#### EXERCISE BRIEF
Throughout the material below, tally the lines containing "bulk" and give the total with no accompanying text.

———

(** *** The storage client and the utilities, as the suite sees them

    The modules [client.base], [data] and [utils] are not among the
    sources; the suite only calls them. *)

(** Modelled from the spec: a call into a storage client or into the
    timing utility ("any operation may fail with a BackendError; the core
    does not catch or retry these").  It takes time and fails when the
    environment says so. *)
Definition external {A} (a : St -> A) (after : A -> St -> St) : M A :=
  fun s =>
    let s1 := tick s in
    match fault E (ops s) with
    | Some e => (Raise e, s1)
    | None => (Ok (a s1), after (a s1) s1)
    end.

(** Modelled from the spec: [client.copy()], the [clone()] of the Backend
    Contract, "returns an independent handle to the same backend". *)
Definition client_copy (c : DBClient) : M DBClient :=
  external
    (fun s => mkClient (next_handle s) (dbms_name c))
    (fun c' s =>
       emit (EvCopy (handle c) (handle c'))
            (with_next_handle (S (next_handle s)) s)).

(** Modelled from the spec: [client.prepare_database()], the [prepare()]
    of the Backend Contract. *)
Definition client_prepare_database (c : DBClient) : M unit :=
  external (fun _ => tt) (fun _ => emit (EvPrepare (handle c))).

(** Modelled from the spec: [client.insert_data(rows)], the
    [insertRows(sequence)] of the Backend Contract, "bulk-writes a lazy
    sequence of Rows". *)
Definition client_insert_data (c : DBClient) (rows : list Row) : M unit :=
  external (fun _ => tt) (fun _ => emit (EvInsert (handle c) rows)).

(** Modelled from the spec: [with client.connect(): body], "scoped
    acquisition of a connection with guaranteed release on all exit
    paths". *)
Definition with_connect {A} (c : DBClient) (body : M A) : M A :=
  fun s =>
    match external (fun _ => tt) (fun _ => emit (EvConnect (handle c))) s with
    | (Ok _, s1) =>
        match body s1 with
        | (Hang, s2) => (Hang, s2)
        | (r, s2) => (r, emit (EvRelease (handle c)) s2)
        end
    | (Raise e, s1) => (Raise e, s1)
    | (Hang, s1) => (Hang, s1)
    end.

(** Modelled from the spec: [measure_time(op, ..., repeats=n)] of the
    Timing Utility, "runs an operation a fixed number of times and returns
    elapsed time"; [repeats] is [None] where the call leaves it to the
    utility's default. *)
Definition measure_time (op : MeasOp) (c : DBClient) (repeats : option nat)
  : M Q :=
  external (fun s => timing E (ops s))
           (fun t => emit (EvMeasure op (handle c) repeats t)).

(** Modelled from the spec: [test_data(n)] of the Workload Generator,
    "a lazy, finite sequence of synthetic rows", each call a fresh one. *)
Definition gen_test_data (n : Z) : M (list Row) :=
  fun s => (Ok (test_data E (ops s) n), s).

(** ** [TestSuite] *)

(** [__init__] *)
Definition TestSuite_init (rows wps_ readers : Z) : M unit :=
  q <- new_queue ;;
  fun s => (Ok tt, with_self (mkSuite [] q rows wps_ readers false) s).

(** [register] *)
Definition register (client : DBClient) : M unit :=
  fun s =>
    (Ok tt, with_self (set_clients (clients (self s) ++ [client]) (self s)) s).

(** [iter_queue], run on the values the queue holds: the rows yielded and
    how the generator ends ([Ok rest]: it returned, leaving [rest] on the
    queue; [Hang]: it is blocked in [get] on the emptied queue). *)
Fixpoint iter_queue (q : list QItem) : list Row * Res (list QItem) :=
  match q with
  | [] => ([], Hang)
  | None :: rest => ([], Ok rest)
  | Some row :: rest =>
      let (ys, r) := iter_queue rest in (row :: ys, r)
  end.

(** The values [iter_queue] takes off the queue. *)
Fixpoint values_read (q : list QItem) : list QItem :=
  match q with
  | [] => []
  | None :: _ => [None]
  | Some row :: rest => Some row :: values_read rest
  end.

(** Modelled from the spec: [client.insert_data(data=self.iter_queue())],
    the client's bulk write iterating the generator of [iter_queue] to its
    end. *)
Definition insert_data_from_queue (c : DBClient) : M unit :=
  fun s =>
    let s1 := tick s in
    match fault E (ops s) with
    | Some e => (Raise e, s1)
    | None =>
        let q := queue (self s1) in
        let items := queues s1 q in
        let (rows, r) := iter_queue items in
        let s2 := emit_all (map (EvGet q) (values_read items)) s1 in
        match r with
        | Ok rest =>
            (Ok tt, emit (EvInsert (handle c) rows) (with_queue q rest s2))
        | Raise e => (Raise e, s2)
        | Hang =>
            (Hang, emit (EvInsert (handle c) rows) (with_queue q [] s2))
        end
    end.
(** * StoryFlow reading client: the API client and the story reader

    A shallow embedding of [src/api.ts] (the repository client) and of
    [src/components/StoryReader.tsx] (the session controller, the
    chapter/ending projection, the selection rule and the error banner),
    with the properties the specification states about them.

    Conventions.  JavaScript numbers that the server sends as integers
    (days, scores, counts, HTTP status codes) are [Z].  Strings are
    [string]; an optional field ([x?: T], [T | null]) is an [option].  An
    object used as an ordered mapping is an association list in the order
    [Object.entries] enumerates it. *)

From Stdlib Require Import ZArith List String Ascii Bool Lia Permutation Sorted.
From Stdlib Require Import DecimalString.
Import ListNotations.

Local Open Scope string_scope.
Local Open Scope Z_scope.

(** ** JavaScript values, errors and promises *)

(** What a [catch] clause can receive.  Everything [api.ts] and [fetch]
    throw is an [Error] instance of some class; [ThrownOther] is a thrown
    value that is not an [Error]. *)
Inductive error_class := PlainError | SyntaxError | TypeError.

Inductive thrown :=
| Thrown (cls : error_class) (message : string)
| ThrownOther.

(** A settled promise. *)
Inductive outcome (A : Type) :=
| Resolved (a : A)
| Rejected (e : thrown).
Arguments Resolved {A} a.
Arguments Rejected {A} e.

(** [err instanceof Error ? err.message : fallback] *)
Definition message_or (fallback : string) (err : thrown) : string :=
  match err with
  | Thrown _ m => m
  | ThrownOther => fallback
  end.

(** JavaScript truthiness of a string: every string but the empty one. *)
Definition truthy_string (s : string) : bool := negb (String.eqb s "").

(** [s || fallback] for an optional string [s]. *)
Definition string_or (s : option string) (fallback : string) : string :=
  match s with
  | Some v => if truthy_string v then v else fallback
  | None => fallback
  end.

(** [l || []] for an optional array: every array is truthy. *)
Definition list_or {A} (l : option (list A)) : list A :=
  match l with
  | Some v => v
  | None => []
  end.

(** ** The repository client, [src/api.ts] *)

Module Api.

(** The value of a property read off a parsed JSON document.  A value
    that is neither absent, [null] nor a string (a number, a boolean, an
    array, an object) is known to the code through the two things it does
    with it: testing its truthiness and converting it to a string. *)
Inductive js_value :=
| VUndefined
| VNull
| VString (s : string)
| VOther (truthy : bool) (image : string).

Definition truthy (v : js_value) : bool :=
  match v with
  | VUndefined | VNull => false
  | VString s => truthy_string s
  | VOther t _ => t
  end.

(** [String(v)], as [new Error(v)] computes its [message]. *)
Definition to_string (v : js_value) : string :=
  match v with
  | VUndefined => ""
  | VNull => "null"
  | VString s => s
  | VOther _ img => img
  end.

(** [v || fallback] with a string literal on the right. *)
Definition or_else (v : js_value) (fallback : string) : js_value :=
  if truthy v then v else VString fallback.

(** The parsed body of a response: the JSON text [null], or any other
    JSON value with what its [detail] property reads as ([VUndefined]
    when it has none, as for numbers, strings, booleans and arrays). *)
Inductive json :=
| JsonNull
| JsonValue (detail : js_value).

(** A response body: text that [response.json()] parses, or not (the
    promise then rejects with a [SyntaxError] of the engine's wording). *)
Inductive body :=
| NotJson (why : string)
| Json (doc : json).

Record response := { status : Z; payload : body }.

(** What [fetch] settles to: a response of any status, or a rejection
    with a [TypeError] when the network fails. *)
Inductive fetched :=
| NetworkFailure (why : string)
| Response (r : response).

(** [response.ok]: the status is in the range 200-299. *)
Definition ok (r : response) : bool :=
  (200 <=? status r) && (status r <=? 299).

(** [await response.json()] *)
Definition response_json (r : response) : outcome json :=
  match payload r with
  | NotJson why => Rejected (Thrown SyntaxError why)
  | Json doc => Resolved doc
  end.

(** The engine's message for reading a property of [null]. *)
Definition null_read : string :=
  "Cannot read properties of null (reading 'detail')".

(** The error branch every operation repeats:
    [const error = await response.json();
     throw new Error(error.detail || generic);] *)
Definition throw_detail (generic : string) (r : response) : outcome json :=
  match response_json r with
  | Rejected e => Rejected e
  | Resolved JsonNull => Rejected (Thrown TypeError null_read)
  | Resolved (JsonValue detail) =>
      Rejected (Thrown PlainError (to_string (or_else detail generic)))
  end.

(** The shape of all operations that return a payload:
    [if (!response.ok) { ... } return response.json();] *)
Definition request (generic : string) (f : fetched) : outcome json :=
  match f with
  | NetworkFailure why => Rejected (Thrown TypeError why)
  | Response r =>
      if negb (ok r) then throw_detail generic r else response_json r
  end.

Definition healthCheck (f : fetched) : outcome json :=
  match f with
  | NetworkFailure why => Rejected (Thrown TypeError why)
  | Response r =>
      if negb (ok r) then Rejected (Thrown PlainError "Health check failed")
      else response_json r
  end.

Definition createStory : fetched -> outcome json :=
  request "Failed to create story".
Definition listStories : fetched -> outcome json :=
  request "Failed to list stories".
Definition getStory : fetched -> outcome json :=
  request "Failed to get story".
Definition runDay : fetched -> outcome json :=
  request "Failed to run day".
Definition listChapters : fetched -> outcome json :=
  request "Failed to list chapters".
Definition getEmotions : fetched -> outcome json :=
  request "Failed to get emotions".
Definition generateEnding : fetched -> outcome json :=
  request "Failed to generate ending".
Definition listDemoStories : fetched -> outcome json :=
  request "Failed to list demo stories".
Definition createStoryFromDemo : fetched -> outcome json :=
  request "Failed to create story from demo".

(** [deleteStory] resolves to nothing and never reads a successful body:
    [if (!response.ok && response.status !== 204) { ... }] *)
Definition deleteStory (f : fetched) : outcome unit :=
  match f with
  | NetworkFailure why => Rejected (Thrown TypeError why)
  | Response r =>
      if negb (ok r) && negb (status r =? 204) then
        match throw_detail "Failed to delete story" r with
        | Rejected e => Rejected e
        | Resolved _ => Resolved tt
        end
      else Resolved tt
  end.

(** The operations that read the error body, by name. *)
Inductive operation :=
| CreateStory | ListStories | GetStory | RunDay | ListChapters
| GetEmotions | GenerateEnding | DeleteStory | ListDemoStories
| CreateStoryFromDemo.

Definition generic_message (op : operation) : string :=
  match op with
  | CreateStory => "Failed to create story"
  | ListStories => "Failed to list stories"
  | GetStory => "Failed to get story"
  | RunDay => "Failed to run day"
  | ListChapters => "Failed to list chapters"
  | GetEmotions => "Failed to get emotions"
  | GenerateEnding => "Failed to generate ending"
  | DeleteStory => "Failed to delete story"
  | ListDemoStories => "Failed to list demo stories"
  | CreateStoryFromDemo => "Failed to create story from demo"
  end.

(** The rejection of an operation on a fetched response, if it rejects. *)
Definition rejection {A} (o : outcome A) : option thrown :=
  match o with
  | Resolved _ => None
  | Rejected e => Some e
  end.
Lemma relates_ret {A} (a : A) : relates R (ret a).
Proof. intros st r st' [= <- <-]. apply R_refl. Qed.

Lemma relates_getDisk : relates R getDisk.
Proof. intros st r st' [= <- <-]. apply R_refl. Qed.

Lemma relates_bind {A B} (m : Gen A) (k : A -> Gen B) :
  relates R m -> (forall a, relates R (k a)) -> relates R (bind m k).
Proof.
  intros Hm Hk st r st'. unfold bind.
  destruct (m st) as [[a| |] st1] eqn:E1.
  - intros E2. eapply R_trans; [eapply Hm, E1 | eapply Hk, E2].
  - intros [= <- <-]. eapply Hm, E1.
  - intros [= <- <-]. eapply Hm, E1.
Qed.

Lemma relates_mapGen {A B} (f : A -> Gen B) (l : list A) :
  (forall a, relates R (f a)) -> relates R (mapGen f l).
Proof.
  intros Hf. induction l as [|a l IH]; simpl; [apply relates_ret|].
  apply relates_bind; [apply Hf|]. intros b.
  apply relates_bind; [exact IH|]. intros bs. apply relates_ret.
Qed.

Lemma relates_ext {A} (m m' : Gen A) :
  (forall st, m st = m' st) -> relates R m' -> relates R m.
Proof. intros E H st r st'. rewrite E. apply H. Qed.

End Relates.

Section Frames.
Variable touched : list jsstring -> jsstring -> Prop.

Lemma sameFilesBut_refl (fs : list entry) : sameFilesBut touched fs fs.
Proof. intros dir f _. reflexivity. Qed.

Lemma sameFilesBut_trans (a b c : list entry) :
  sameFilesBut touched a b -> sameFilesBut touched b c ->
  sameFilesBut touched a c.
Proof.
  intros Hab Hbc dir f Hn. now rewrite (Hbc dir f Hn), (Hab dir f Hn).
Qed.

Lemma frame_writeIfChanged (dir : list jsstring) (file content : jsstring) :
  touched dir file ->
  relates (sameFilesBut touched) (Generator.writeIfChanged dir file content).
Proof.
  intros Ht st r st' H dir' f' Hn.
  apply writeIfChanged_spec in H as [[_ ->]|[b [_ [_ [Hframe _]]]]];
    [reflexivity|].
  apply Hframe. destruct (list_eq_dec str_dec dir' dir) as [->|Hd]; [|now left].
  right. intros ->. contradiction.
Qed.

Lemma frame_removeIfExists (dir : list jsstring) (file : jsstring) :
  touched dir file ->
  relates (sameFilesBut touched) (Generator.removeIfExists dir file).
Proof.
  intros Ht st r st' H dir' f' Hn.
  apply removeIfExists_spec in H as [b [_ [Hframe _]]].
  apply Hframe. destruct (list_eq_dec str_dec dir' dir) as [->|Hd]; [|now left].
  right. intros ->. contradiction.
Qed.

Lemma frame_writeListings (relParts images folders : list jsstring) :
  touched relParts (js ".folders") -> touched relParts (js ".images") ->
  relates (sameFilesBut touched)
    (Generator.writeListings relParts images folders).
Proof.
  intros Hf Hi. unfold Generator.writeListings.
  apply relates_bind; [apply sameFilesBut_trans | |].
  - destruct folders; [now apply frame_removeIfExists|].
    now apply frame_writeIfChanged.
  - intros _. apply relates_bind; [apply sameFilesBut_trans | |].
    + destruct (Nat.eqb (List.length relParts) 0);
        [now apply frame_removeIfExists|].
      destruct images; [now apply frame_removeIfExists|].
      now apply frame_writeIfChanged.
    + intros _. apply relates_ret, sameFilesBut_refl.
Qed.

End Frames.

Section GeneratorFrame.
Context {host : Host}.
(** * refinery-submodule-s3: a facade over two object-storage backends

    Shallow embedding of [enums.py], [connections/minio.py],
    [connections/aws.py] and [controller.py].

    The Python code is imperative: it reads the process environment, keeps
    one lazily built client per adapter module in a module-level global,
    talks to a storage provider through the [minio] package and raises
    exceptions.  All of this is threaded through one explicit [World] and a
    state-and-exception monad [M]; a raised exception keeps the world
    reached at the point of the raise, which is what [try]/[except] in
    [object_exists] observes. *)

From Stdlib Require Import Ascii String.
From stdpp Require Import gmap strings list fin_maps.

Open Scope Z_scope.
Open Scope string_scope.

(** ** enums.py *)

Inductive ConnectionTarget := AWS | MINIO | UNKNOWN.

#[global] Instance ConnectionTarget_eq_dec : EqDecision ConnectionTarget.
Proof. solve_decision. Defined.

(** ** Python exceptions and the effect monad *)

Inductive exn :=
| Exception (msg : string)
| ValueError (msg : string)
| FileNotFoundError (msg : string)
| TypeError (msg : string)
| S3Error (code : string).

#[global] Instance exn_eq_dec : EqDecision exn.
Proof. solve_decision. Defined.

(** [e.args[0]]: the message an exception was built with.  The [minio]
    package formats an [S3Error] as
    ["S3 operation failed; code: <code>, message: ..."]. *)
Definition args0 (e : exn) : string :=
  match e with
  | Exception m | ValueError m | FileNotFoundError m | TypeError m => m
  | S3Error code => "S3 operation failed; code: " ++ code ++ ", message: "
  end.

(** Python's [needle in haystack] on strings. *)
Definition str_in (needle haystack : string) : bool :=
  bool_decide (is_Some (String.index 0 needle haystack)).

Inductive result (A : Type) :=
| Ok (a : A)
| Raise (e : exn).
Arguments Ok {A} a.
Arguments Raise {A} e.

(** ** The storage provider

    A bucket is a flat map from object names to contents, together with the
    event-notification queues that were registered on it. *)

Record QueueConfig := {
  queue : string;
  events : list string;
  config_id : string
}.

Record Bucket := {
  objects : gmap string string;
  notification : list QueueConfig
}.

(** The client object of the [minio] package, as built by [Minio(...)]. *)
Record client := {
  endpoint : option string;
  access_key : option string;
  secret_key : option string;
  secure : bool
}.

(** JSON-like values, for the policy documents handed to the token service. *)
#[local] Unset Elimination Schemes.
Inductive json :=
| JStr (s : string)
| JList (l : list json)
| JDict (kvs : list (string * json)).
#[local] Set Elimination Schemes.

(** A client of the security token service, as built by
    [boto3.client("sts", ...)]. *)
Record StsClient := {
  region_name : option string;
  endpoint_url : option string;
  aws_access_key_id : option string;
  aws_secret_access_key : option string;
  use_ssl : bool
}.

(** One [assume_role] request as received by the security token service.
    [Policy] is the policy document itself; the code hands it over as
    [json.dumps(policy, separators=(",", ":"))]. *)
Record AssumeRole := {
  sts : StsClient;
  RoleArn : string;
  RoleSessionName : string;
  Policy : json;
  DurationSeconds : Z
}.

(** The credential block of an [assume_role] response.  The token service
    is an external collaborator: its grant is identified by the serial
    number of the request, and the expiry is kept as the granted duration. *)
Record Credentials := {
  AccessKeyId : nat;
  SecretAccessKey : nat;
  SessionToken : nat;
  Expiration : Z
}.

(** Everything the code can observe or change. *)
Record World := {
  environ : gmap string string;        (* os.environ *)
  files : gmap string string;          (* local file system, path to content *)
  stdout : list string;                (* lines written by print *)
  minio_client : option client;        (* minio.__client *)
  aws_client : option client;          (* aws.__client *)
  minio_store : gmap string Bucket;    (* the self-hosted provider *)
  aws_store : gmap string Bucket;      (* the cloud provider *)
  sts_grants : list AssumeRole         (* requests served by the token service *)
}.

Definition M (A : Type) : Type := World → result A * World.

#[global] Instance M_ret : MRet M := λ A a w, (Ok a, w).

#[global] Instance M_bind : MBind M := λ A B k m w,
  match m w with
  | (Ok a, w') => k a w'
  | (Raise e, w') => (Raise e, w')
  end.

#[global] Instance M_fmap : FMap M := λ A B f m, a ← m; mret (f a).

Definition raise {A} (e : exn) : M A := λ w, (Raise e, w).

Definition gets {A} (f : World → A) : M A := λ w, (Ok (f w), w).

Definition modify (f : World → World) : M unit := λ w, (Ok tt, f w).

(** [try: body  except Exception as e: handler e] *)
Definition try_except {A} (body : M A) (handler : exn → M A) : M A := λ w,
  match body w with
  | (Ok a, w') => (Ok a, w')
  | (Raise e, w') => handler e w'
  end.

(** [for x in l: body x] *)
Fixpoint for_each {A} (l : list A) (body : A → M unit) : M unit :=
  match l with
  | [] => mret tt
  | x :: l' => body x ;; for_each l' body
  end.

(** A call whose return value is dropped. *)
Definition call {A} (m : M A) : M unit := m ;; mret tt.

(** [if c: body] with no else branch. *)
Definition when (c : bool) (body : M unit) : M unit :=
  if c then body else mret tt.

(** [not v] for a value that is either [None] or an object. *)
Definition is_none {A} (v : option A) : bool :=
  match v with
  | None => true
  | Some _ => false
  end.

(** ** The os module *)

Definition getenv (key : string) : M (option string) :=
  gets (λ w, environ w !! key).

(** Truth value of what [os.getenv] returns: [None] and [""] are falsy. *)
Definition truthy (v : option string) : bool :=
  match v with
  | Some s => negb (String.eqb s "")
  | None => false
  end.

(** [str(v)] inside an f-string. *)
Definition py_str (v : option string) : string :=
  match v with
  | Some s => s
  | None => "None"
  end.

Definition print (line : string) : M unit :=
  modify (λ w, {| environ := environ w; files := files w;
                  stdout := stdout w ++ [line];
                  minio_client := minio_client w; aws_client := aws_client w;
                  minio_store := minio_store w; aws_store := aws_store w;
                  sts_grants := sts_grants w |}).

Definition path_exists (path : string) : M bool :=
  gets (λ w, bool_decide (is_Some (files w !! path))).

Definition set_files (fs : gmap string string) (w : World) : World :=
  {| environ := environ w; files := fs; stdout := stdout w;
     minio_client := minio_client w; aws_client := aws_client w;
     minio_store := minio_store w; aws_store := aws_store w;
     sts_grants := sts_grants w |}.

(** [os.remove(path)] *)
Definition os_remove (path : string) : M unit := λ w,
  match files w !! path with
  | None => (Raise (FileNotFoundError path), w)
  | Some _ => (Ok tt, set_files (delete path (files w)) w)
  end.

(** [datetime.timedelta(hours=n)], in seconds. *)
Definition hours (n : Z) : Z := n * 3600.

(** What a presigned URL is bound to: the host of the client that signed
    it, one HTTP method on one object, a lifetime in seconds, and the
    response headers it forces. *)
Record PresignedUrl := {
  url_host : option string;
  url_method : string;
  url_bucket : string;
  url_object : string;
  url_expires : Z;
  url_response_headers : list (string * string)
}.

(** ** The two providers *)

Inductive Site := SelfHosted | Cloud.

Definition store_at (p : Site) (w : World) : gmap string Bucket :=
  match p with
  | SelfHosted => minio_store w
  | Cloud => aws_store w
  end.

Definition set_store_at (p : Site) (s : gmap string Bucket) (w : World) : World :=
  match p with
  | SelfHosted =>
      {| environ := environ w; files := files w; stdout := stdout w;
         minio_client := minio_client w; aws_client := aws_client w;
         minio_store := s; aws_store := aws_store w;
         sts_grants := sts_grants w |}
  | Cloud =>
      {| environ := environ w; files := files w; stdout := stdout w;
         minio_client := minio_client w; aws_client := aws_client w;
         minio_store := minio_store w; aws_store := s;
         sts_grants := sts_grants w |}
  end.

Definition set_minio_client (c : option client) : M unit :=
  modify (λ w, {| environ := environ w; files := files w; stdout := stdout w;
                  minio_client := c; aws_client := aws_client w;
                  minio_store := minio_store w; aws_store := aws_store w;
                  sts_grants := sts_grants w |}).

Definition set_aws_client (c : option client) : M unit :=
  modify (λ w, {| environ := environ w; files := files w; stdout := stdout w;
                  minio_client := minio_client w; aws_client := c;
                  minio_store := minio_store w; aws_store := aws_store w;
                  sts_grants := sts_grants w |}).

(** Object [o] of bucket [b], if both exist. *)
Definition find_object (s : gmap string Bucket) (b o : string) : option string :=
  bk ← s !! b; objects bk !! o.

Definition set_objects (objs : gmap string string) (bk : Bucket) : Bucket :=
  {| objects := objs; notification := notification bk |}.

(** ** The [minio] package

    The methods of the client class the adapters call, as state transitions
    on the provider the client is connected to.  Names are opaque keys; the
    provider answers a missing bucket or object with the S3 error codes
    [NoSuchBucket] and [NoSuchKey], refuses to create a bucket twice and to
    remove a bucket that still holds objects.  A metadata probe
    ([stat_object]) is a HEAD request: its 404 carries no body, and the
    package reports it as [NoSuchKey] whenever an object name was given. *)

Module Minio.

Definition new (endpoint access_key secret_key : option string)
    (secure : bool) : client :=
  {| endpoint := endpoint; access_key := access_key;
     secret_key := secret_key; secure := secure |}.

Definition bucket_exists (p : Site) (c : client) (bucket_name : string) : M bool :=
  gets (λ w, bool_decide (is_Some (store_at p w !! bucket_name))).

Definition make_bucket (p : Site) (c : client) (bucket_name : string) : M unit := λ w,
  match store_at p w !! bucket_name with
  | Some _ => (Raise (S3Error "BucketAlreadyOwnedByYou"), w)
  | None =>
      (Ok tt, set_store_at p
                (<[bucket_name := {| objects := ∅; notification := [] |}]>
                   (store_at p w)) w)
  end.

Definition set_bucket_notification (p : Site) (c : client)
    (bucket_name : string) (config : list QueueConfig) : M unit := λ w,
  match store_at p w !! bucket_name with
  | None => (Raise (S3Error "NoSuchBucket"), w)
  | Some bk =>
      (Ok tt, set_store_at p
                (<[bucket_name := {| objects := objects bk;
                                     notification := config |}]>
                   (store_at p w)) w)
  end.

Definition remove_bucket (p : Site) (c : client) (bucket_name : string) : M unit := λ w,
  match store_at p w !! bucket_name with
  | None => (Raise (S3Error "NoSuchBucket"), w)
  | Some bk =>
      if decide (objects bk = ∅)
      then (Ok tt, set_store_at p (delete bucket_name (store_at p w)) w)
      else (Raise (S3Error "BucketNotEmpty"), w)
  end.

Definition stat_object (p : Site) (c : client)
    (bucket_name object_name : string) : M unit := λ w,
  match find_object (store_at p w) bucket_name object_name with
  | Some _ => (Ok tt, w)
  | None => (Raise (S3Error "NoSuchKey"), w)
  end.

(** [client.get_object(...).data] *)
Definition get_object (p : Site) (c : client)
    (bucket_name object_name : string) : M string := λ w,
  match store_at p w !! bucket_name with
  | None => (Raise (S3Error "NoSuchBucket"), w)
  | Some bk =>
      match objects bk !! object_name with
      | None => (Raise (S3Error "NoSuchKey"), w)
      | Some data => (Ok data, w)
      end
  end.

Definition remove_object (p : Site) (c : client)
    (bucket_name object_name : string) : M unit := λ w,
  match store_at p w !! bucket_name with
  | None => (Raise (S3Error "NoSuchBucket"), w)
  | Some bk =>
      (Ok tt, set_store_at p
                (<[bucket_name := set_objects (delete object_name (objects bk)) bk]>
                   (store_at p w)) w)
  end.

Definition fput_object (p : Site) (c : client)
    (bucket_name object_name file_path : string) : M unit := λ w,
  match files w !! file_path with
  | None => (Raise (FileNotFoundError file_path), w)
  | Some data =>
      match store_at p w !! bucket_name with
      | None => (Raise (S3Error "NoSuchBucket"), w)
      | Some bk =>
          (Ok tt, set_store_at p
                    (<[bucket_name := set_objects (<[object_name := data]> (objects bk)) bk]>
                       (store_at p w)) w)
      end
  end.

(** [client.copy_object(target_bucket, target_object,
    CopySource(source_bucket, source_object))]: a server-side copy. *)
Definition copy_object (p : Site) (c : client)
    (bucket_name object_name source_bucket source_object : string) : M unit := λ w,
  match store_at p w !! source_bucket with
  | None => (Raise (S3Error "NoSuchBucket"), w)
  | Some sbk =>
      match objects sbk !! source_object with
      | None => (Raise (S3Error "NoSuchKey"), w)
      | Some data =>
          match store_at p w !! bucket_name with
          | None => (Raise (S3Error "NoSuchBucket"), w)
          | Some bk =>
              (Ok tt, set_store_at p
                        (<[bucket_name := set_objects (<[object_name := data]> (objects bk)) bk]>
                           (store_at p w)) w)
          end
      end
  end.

———

#### RESPONSE BOX
2